## TASK BRIEF:
Beginning with the line where "Lemma dirs_stay_refl fs : dirs_stay fs fs." appears, repeat every remaining line of the entries exactly, the last line included.

## DATA FOR THIS TASK:

-*-

Lemma update_stats_inv clock s bytes w s' w' :
  update_stats clock s bytes w = Some (s', w') ->
  w' = w
  /\ total_files s' = total_files s /\ total_dirs s' = total_dirs s
  /\ total_bytes s' = total_bytes s /\ copied_bytes s' = (copied_bytes s + bytes)%Z
  /\ start_time s' = start_time s
  /\ current_time s' = clock (length (w_trace w)).
Proof.
  unfold update_stats. intros H.
  apply bind_Some in H as (copied & w1 & H1 & H). apply lift_Some in H1 as [H1 ->].
  apply long_Some in H1. subst copied.
  apply bind_Some in H as (now & w2 & H2 & H). injection H2 as <- <-.
  apply bind_Some in H as (speed & w3 & H3 & H). apply lift_Some in H3 as [_ ->].
  apply ret_Some in H as [<- <-]. cbn. repeat split; reflexivity.
Qed.

Lemma advances_copy_file_filtered clock fuel src dest incl excl stats w r w' :
  copy_file_filtered clock fuel src dest incl excl stats w = Some (r, w') ->
  advances_if_given stats r.2.
Proof.
  unfold copy_file_filtered. intros H.
  destruct (negb (should_copy_file (basename src) incl excl)).
  { apply ret_Some in H as [<- _]. apply advances_if_given_refl. }
  apply bind_Some in H as (result & w1 & _ & H).
  destruct stats as [s|]; [|apply ret_Some in H as [<- _]; exact I].
  destruct (result =? SUCCESS)%Z;
    [|apply ret_Some in H as [<- _]; apply advances_refl].
  apply bind_Some in H as (files & w2 & H2 & H). apply lift_Some in H2 as [H2 ->].
  apply long_Some in H2. subst files.
  apply bind_Some in H as (size & w3 & _ & H).
  destruct (Z.ltb_spec 0 size) as [Hsize|Hsize].
  - apply bind_Some in H as (bytes & w4 & H4 & H). apply lift_Some in H4 as [H4 ->].
    apply long_Some in H4. cbn in H4. subst bytes.
    apply bind_Some in H as (s' & w5 & H5 & H).
    apply update_stats_inv in H5 as (_ & Hf & Hd & Hb & Hc & Hs & _). cbn in *.
    apply ret_Some in H as [<- _]. cbn. unfold advances. rewrite Hf, Hd, Hb, Hc, Hs.
    repeat split; lia.
  - apply ret_Some in H as [<- _]. cbn. unfold advances. cbn. repeat split; lia.
Qed.

Lemma advances_copy_entries_filtered clock rec fuel src dest incl excl :
  (forall s d st w r w', rec s d st w = Some (r, w') -> advances_if_given st r.2) ->
  forall entries stats w r w',
    copy_entries_filtered clock rec fuel src dest incl excl entries stats w = Some (r, w') ->
    advances_if_given stats r.2.
Proof.
  intros Hrec. induction entries as [|name rest IH]; intros stats w r w' H;
    cbn [copy_entries_filtered] in H.
  - apply bind_Some in H as (u & w1 & _ & H). apply ret_Some in H as [<- _].
    apply advances_if_given_refl.
  - destruct (pseudo_entry name); [eapply IH, H|].
    apply bind_Some in H as (d & w1 & _ & H).
    apply bind_Some in H as ([result stats1] & w2 & H2 & H).
    assert (advances_if_given stats stats1) as A1.
    { destruct d; [apply Hrec in H2|apply advances_copy_file_filtered in H2]; exact H2. }
    eapply advances_if_given_trans; [exact A1|].
    destruct (result =? SUCCESS)%Z; [eapply IH, H|].
    apply bind_Some in H as (u & w3 & _ & H). apply ret_Some in H as [<- _].
    apply advances_if_given_refl.
Qed.

(** X14: Whatever happens in a filtered copy, the statistics only move
    forward: the start time stays, the numbers of files, directories and
    bytes do not go down, and the bytes copied grow by exactly what the
    bytes counted grow; when no statistics are passed, none come back. *)
Theorem copy_directory_filtered_advances :
  forall (clock : nat -> Z) (fuel : nat) (src_path dest_path : string)
         (include_patterns exclude_patterns : option (list string))
         (stats : option CopyStats) (w : world) (r : Z * option CopyStats) (w' : world),
    copy_directory_filtered clock fuel src_path dest_path
      include_patterns exclude_patterns stats w = Some (r, w') ->
    advances_if_given stats r.2.
Proof.
  intros clock fuel src dest incl excl. revert src dest.
  induction fuel as [|fuel IH]; intros src dest stats w r w' H; [discriminate|].
  cbn [copy_directory_filtered] in H.
  apply bind_Some in H as (result & w1 & _ & H).
  destruct (result =? SUCCESS)%Z;
    [|apply ret_Some in H as [<- _]; apply advances_if_given_refl].
  apply bind_Some in H as (stats1 & w2 & H2 & H).
  assert (advances_if_given stats stats1) as A1.
  { destruct stats as [s|]; [|apply ret_Some in H2 as [<- _]; exact I].
    apply bind_Some in H2 as (dirs & w3 & H3 & H2). apply lift_Some in H3 as [H3 _].
    apply long_Some in H3. subst dirs. apply ret_Some in H2 as [<- _].
    cbn. unfold advances. cbn. repeat split; lia. }
  eapply advances_if_given_trans; [exact A1|].
  apply bind_Some in H as (d & w3 & _ & H).
  destruct d as [e|entries]; [apply ret_Some in H as [<- _]; apply advances_if_given_refl|].
  eapply advances_copy_entries_filtered; [|exact H].
  intros s d st w0 r0 w0' H0. eapply IH, H0.
Qed.

(** X15: When all the bytes counted have been copied and the transfer speed is
    a number, [estimate_time_remaining] gives 0. *)
Theorem estimate_time_remaining_done :
  forall (stats : CopyStats),
    copied_bytes stats = total_bytes stats ->
    PrimFloat.is_nan (transfer_speed stats) = false ->
    estimate_time_remaining stats = Some 0%Z.
Proof.
  intros s Hdone Hnan. unfold estimate_time_remaining.
  destruct (PrimFloat.leb (transfer_speed s) 0) eqn:Hle; [reflexivity|].
  destruct (total_bytes s <=? 0)%Z; [reflexivity|]. cbn [orb].
  rewrite Hdone, Z.sub_diag.
  change (long 0) with (Some 0%Z).
  change (double_of_long 0) with 0%float.
  unfold long_of_double. rewrite FloatAxioms.div_spec.
  change (Prim2SF 0) with (S754_zero false).
  rewrite FloatAxioms.leb_spec in Hle. change (Prim2SF 0) with (S754_zero false) in Hle.
  unfold PrimFloat.is_nan in Hnan. rewrite FloatAxioms.eqb_spec in Hnan.
  destruct (Prim2SF (transfer_speed s)) as [sg|sg| |sg m e]; cbn in *;
    try reflexivity; try discriminate.
Qed.

(** ** What the copies and the removal leave alone *)

Ltac steps_step R refl trans :=
  match goal with
  | |- steps R (bind _ _) => apply (steps_bind R trans); [|intros ?]
  | |- steps R (ret _) => apply (steps_ret R refl)
  | |- steps R undefined => apply steps_undefined
  | |- steps R (mark _) => apply (steps_mark R refl)
  | |- steps R (stat _) => apply (steps_stat R refl)
  | |- steps R (open_rd _) => apply (steps_open_rd R refl)
  | |- steps R (read _ _) => apply (steps_read R refl)
  | |- steps R (fstat _) => apply (steps_fstat R refl)
  | |- steps R (close _) => apply (steps_close R refl)
  | |- steps R (opendir _) => apply (steps_opendir R refl)
  | |- steps R (closedir _) => apply (steps_closedir R refl)
  | |- steps R (path_exists _) => apply (steps_path_exists R refl trans)
  | |- steps R (is_directory _) => apply (steps_is_directory R refl trans)
  | |- steps R (get_file_size _) => apply (steps_get_file_size R refl trans)
  | |- steps R (match ?x with _ => _ end) => destruct x
  | |- steps R (if ?x then _ else _) => destruct x
  end.

Lemma dirs_stay_refl fs : dirs_stay fs fs.
Proof. intros k H. exact H. Qed.

Lemma dirs_stay_trans a b c : dirs_stay a b -> dirs_stay b c -> dirs_stay a c.
Proof. intros H1 H2 k H. apply H2, H1, H. Qed.

Lemma dirs_stay_insert_new fs k n :
  holds_dir fs k = false -> dirs_stay fs (<[k := n]> fs).
Proof.
  intros Hk k' H. unfold holds_dir in *. destruct (decide (k = k')) as [<-|Hne].
  - rewrite H in Hk. discriminate.
  - rewrite lookup_insert_ne by exact Hne. exact H.
Qed.

Lemma dirs_stay_insert_dir fs k perm : dirs_stay fs (<[k := Dir perm]> fs).
Proof.
  intros k' H. unfold holds_dir in *. destruct (decide (k = k')) as [<-|Hne].
  - rewrite lookup_insert_eq. reflexivity.
  - rewrite lookup_insert_ne by exact Hne. exact H.
Qed.

Lemma holds_dir_node_at fs k :
  k <> [] -> holds_dir fs k = match node_at fs k with Some (Dir _) => true | _ => false end.
Proof. intros H. unfold holds_dir. rewrite node_at_nonempty by exact H. reflexivity. Qed.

-*-

## EXERCISE RESPONSE:
Lemma dirs_stay_refl fs : dirs_stay fs fs.
Proof. intros k H. exact H. Qed.

Lemma dirs_stay_trans a b c : dirs_stay a b -> dirs_stay b c -> dirs_stay a c.
Proof. intros H1 H2 k H. apply H2, H1, H. Qed.

Lemma dirs_stay_insert_new fs k n :
  holds_dir fs k = false -> dirs_stay fs (<[k := n]> fs).
Proof.
  intros Hk k' H. unfold holds_dir in *. destruct (decide (k = k')) as [<-|Hne].
  - rewrite H in Hk. discriminate.
  - rewrite lookup_insert_ne by exact Hne. exact H.
Qed.

Lemma dirs_stay_insert_dir fs k perm : dirs_stay fs (<[k := Dir perm]> fs).
Proof.
  intros k' H. unfold holds_dir in *. destruct (decide (k = k')) as [<-|Hne].
  - rewrite lookup_insert_eq. reflexivity.
  - rewrite lookup_insert_ne by exact Hne. exact H.
Qed.

Lemma holds_dir_node_at fs k :
  k <> [] -> holds_dir fs k = match node_at fs k with Some (Dir _) => true | _ => false end.
Proof. intros H. unfold holds_dir. rewrite node_at_nonempty by exact H. reflexivity. Qed.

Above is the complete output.